Council continues calls for housing investments and funding to combat homelessness, expanded support for early childhood education and schools, mental health services, and more

City Hall, NY – Today, the New York City Council released its budget priorities for the State’s Fiscal Year 2025 Budget in a final push as the April 1 deadline for the adopted state budget approaches. Among the Council’s priorities are investments to address New York’s housing and affordability crisis, provide greater support for early childhood education and students’ recovery from historic pandemic-era learning loss, advance mental health interventions within public safety systems, and expand aid for the City’s asylum seeker response. The Council also calls for greater local control over tax expenditures and access to data to evaluate the effectiveness of tax breaks.

The Council’s State Budget Priorities for State Fiscal Year 2025 report can be found here.

“New York City is an economic engine for our state, and strong investments from the state budget are essential to ensure our city is affordable and healthy,” said Speaker Adrienne Adams. “The Council’s state budget priorities match what our city needs to meet this critical moment and solve challenges. The inclusion of housing investments and policies within the state budget are pivotal to New York City’s ability to confront the affordability and housing crises. Greater funding for our schools and early childhood education are required to help our working- and middle-class families remain and succeed in New York, and to support our students’ recovery from historic learning losses. Proven mental health interventions are key to interrupting the cycles of harm and recidivism that leave all New Yorkers less healthy and safe. With so much at stake, we all must work together to make the crucial investments New Yorkers deserve. We look forward to working with our state partners to achieve this outcome in the state budget.”

“The State and City share the goal of improving the lives of all New Yorkers. In order to act on that shared mission and partnership, the State budget needs to deliver its fair share and support New York City in crucial areas, including education and housing,” said Council Member Justin Brannan, Chair of the Committee on Finance. “Doubling down on investments and incentives to spur a new wave of truly affordable housing construction, alongside tenant protections, will help light the path out of our grim housing crisis. Additional state funding towards education and meeting the needs of our students, from Pre-K to college, are desperately needed as federal stimulus funds finally expire. As the City of New York continues moving towards these objectives while managing our own budget challenges, we will require more say over our tax expenditures and cost-shifts towards the City. The road ahead may be long and winding, but we are confident the state budget can meet this moment to the benefit of all New Yorkers from Brooklyn to Buffalo.”
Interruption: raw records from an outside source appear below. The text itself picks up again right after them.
Inductive cerr :=
| DataTooShort (n : Z) | InvalidMagic (m : bytes)
| AesCipher | RandFail | RandFailChunk (i : Z)
| SmallTooShort (n : Z) | OpenFailed
| Gb1BadCount (n : Z) | Gb1Trailing (n : Z)
| Gb2TooShort (n : Z) | Gb2BadCount (n : Z) | Gb2Trailing (n : Z) | Gb3Trailing (n : Z)
| MissingIV (i : Z) | MissingSizeHeader (i : Z) | StoredTooBig (i stored max : Z)
| MissingCiphertext (i : Z) | OpenFailedChunk (i : Z) | DecompressFailedChunk (i : Z)
| Gb3HeaderTooShort (n : Z) | NotGB3 | Gb3BadVersion (v : Z) | Gb3BadHash (v : Z)
| Gb3BadEncryption (v : Z) | Gb3BadChunking (v : Z) | Gb3BadCompression (v : Z)
| Gb3ZeroChunkSize | Gb3ChunkSizeTooBig (v : Z) | Gb3CountOverflow | V3CountOverflow (n : Z)
| ReadFailed | BlobTooLarge | NotGKM1 | UnknownMagic (m : bytes) | KeyRequired.

#[export] Instance cerr_eq_dec : EqDecision cerr.
Proof. solve_decision. Defined.

Record Encryptor := { ekey : bytes; echunkSize : Z }.
Record Decryptor := { dkey : bytes; dchunkSize : Z }.

Definition NewEncryptor (key : bytes) (chunkSize : Z) : Encryptor :=
  {| ekey := key; echunkSize := if chunkSize <=? 0 then DefaultChunkSize else chunkSize |}.

Definition NewDecryptor (key : bytes) (chunkSize : Z) : Decryptor :=
  {| dkey := key; dchunkSize := if chunkSize <=? 0 then DefaultChunkSize else chunkSize |}.

(** [aes.NewCipher] accepts 16-, 24- and 32-byte keys; [cipher.NewGCM] never
    fails on an AES block. *)
Definition newGCM (key : bytes) : result cerr unit :=
  if (blen key =? 16) || (blen key =? 24) || (blen key =? 32) then Ok () else Err AesCipher.

Definition isChunkCount (buf : bytes) : bool :=
  if blen buf <? ChunkCountSize then false
  else let v := be_get (upto 4 buf) in (0 <? v) && (v <? MaxChunkCount).

(** [newSmallBlobIV]: rejection sampling.  Each attempt consumes 12 bytes, so
    the length of the supply bounds the number of attempts. *)
Fixpoint newSmallBlobIV_loop (fuel : nat) (ent : bytes) : result cerr (bytes * bytes) :=
  match fuel with
  | O => Err RandFail
  | S fuel' =>
      match rand_read IVSize ent with
      | None => Err RandFail
      | Some (iv, ent') =>
          if negb (isChunkCount (upto ChunkCountSize iv)) then Ok (iv, ent')
          else newSmallBlobIV_loop fuel' ent'
      end
  end.

Definition newSmallBlobIV (ent : bytes) : result cerr (bytes * bytes) :=
  newSmallBlobIV_loop (S (length ent)) ent.

(** Chunk [i] of [plaintext]: [plaintext[start:end]] with [end] clipped. *)
Definition chunk_at (cs : Z) (plaintext : bytes) (i : Z) : bytes :=
  let start := i * cs in
  let stop := start + cs in
  slice start (if blen plaintext <? stop then blen plaintext else stop) plaintext.

Definition chunk_count (cs n : Z) : Z := (n + cs - 1) / cs.

(** ** The GB3 header *)

Record GB3Header := {
  hVersion : Z; hFlags : Z; hHashAlg : Z; hCompressionAlg : Z; hEncryptionAlg : Z;
  hChunkingAlg : Z; hKeyVersion : Z; hChunkSize : Z; hPlaintextSize : Z
}.

(** [ChunkCount]: uint64 arithmetic, wrap-around included. *)
Definition ChunkCount (h : GB3Header) : Z :=
  if hChunkSize h =? 0 then 0
  else ((hPlaintextSize h + hChunkSize h - 1) mod 2 ^ 64) / hChunkSize h.

Definition encodeGB3Header (flags compressAlg chunkSize plaintextSize : Z) : bytes :=
  MagicGB3 ++ [z2b GB3Version; z2b flags; z2b GB3HashSHA256; z2b compressAlg;
               z2b GB3EncryptAESGCM; z2b GB3ChunkingFixed]
  ++ be_put 2 GB3KeyVersionCur ++ be_put 4 chunkSize ++ be_put 8 plaintextSize.

(** [data[off]] as an integer. *)
Definition byte_at (off : nat) (data : bytes) : Z := b2z (nth off data x00).

Definition parse_fields (data : bytes) : GB3Header :=
  {| hVersion := byte_at 4 data; hFlags := byte_at 5 data; hHashAlg := byte_at 6 data;
     hCompressionAlg := byte_at 7 data; hEncryptionAlg := byte_at 8 data;
     hChunkingAlg := byte_at 9 data;
     hKeyVersion := be_get (slice 10 12 data);
     hChunkSize := be_get (slice 12 16 data);
     hPlaintextSize := be_get (slice 16 24 data) |}.

Definition ParseGB3Header (data : bytes) : result cerr GB3Header :=
  if blen data <? GB3HeaderSize then Err (Gb3HeaderTooShort (blen data))
  else if negb (bool_decide (upto MagicSize data = MagicGB3)) then Err NotGB3
  else
    let h := parse_fields data in
    if negb (hVersion h =? GB3Version) then Err (Gb3BadVersion (hVersion h))
    else if negb (hHashAlg h =? GB3HashSHA256) then Err (Gb3BadHash (hHashAlg h))
    else if negb (hEncryptionAlg h =? GB3EncryptAESGCM) then Err (Gb3BadEncryption (hEncryptionAlg h))
    else if negb (hChunkingAlg h =? GB3ChunkingFixed) then Err (Gb3BadChunking (hChunkingAlg h))
    else if negb (hCompressionAlg h =? GB3CompressNone) && negb (hCompressionAlg h =? GB3CompressZstd)
      then Err (Gb3BadCompression (hCompressionAlg h))
    else if hChunkSize h =? 0 then Err Gb3ZeroChunkSize
    else if MaxGB3ChunkSize <? hChunkSize h then Err (Gb3ChunkSizeTooBig (hChunkSize h))
    else if MaxUint32 <? ChunkCount h then Err Gb3CountOverflow
    else Ok h.

Definition IsEncryptedBlob (data : bytes) : bool :=
  if blen data <? MagicSize then false
  else let m := upto MagicSize data in
       bool_decide (m = MagicGB1) || bool_decide (m = MagicGB2) || bool_decide (m = MagicGB3).

(** ** Encryption *)

Section Ops.
Context `{AE : AEAD, ZS : Zstd}.

Definition encryptSmall (e : Encryptor) (plaintext ent : bytes) : result cerr (bytes * bytes) :=
  newGCM (ekey e) ≫= fun _ =>
  newSmallBlobIV ent ≫= fun '(iv, ent') =>
  Ok (MagicGB1 ++ iv ++ gcm_seal (ekey e) iv plaintext, ent').

(** The chunk loop of [encryptLarge]: chunks [i], ..., [i+n-1], each as
    IV followed by ciphertext. *)
Fixpoint seal_gb1 (e : Encryptor) (plaintext : bytes) (n : nat) (i : Z) (ent : bytes)
  : result cerr (bytes * bytes) :=
  match n with
  | O => Ok ([], ent)
  | S n' =>
      match rand_read IVSize ent with
      | None => Err (RandFailChunk i)
      | Some (iv, ent1) =>
          let encrypted := gcm_seal (ekey e) iv (chunk_at (echunkSize e) plaintext i) in
          seal_gb1 e plaintext n' (i + 1) ent1 ≫= fun '(rest, ent2) =>
          Ok (iv ++ encrypted ++ rest, ent2)
      end
  end.

(** The chunk loop of [encryptLargeV3]: storedSize, flags 0, IV, ciphertext. *)
Fixpoint seal_gb3 (e : Encryptor) (plaintext : bytes) (n : nat) (i : Z) (ent : bytes)
  : result cerr (bytes * bytes) :=
  match n with
  | O => Ok ([], ent)
  | S n' =>
      match rand_read IVSize ent with
      | None => Err (RandFailChunk i)
      | Some (iv, ent1) =>
          let encrypted := gcm_seal (ekey e) iv (chunk_at (echunkSize e) plaintext i) in
          seal_gb3 e plaintext n' (i + 1) ent1 ≫= fun '(rest, ent2) =>
          Ok (be_put 4 (blen encrypted) ++ [x00] ++ iv ++ encrypted ++ rest, ent2)
      end
  end.

Definition encryptLargeV3 (e : Encryptor) (plaintext ent : bytes) : result cerr (bytes * bytes) :=
  let chunkCount := chunk_count (echunkSize e) (blen plaintext) in
  if MaxUint32 <? chunkCount then Err (V3CountOverflow chunkCount)
  else
    newGCM (ekey e) ≫= fun _ =>
    seal_gb3 e plaintext (Z.to_nat chunkCount) 0 ent ≫= fun '(body, ent') =>
    Ok (encodeGB3Header 0 GB3CompressNone (echunkSize e) (blen plaintext) ++ body, ent').

Definition encryptLarge (e : Encryptor) (plaintext ent : bytes) : result cerr (bytes * bytes) :=
  let chunkCount := chunk_count (echunkSize e) (blen plaintext) in
  if MaxChunkCount <=? chunkCount then encryptLargeV3 e plaintext ent
  else
    newGCM (ekey e) ≫= fun _ =>
    seal_gb1 e plaintext (Z.to_nat chunkCount) 0 ent ≫= fun '(body, ent') =>
    Ok (MagicGB1 ++ be_put 4 chunkCount ++ body, ent').

Definition Encrypt (e : Encryptor) (plaintext ent : bytes) : result cerr (bytes * bytes) :=
  if blen plaintext <? echunkSize e then encryptSmall e plaintext ent
  else encryptLarge e plaintext ent.

(** ** Decryption *)

Definition decryptSmall (d : Decryptor) (data : bytes) : result cerr bytes :=
  if blen data <? IVSize + TagSize then Err (SmallTooShort (blen data))
  else
    newGCM (dkey d) ≫= fun _ =>
    match gcm_open (dkey d) (upto IVSize data) (from IVSize data) with
    | None => Err OpenFailed
    | Some p => Ok p
    end.

(** The chunk loop of [decryptLarge] and the trailing-data check after it. *)
Fixpoint open_gb1 (d : Decryptor) (n : nat) (i : Z) (data : bytes) : result cerr bytes :=
  match n with
  | O => if blen data =? 0 then Ok [] else Err (Gb1Trailing (blen data))
  | S n' =>
      if blen data <? IVSize then Err (MissingIV i)
      else
        let iv := upto IVSize data in
        let data1 := from IVSize data in
        let est := dchunkSize d + TagSize in
        let chunkEnd := if blen data1 <? est then blen data1 else est in
        match gcm_open (dkey d) iv (upto chunkEnd data1) with
        | None => Err (OpenFailedChunk i)
        | Some decrypted =>
            open_gb1 d n' (i + 1) (from chunkEnd data1) ≫= fun rest => Ok (decrypted ++ rest)
        end
  end.

Definition decryptLarge (d : Decryptor) (data : bytes) : result cerr bytes :=
  let chunkCount := be_get (upto ChunkCountSize data) in
  if (chunkCount =? 0) || (MaxChunkCount <=? chunkCount) then Err (Gb1BadCount chunkCount)
  else
    newGCM (dkey d) ≫= fun _ => open_gb1 d (Z.to_nat chunkCount) 0 (from ChunkCountSize data).

(** [defaultStreamDecompressor]. *)
Definition defaultStreamDecompressor : Zstd.ZstdCompressor := Zstd.NewZstdCompressor 1 1.

Definition decompress_chunk (compressed : bool) (i : Z) (p : bytes) : result cerr bytes :=
  if compressed then
    match Zstd.Decompress defaultStreamDecompressor p with
    | Ok q => Ok q
    | Err _ => Err (DecompressFailedChunk i)
    end
  else Ok p.

(** The framed chunk loop shared by [decryptLargeV2] and [decryptLargeV3]; they
    differ in the stored-size bound, the flag test and the trailing error. *)
Fixpoint open_frames (d : Decryptor) (maxStored : Z) (isComp : byte -> bool) (trailing : Z -> cerr)
  (n : nat) (i : Z) (data : bytes) : result cerr bytes :=
  match n with
  | O => if blen data =? 0 then Ok [] else Err (trailing (blen data))
  | S n' =>
      if blen data <? ChunkCountSize + FlagsSize then Err (MissingSizeHeader i)
      else
        let storedSize := be_get (upto ChunkCountSize data) in
        let compressed := isComp (nth 4 data x00) in
        let data1 := from (ChunkCountSize + FlagsSize) data in
        if maxStored <? storedSize then Err (StoredTooBig i storedSize maxStored)
        else if blen data1 <? IVSize then Err (MissingIV i)
        else
          let iv := upto IVSize data1 in
          let data2 := from IVSize data1 in
          if blen data2 <? storedSize then Err (MissingCiphertext i)
          else
            match gcm_open (dkey d) iv (upto storedSize data2) with
            | None => Err (OpenFailedChunk i)
            | Some decrypted =>
                decompress_chunk compressed i decrypted ≫= fun p =>
                open_frames d maxStored isComp trailing n' (i + 1) (from storedSize data2) ≫= fun rest =>
                Ok (p ++ rest)
            end
  end.

Definition gb2_flag (b : byte) : bool := negb (bool_decide (b = x00)).
Definition gb3_flag (b : byte) : bool := negb (Z.land (b2z b) GB3FlagChunkCompressed =? 0).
“While the city’s economy has been resilient and our fiscal health is on a positive path, we have real challenges that require state support in this budget,” said Council Member Lincoln Restler, Chair of the Committee on Governmental Operations, State & Federal Legislation. “Too many New Yorkers facing mental health challenges and experiencing homelessness cycle through the justice system without receiving the help they need. Targeted investments into mental health courts, supportive housing, specialized outreach teams, and treatment programs are critical to divert people to the solutions they need, reduce recidivism, and improve public safety. The City also deserves greater say and more data on ineffective tax breaks that no longer serve their purpose and cost-shifts that impact the economic health of our city. We look forward to continuing our work with our state partners to support the health and safety of New Yorkers.”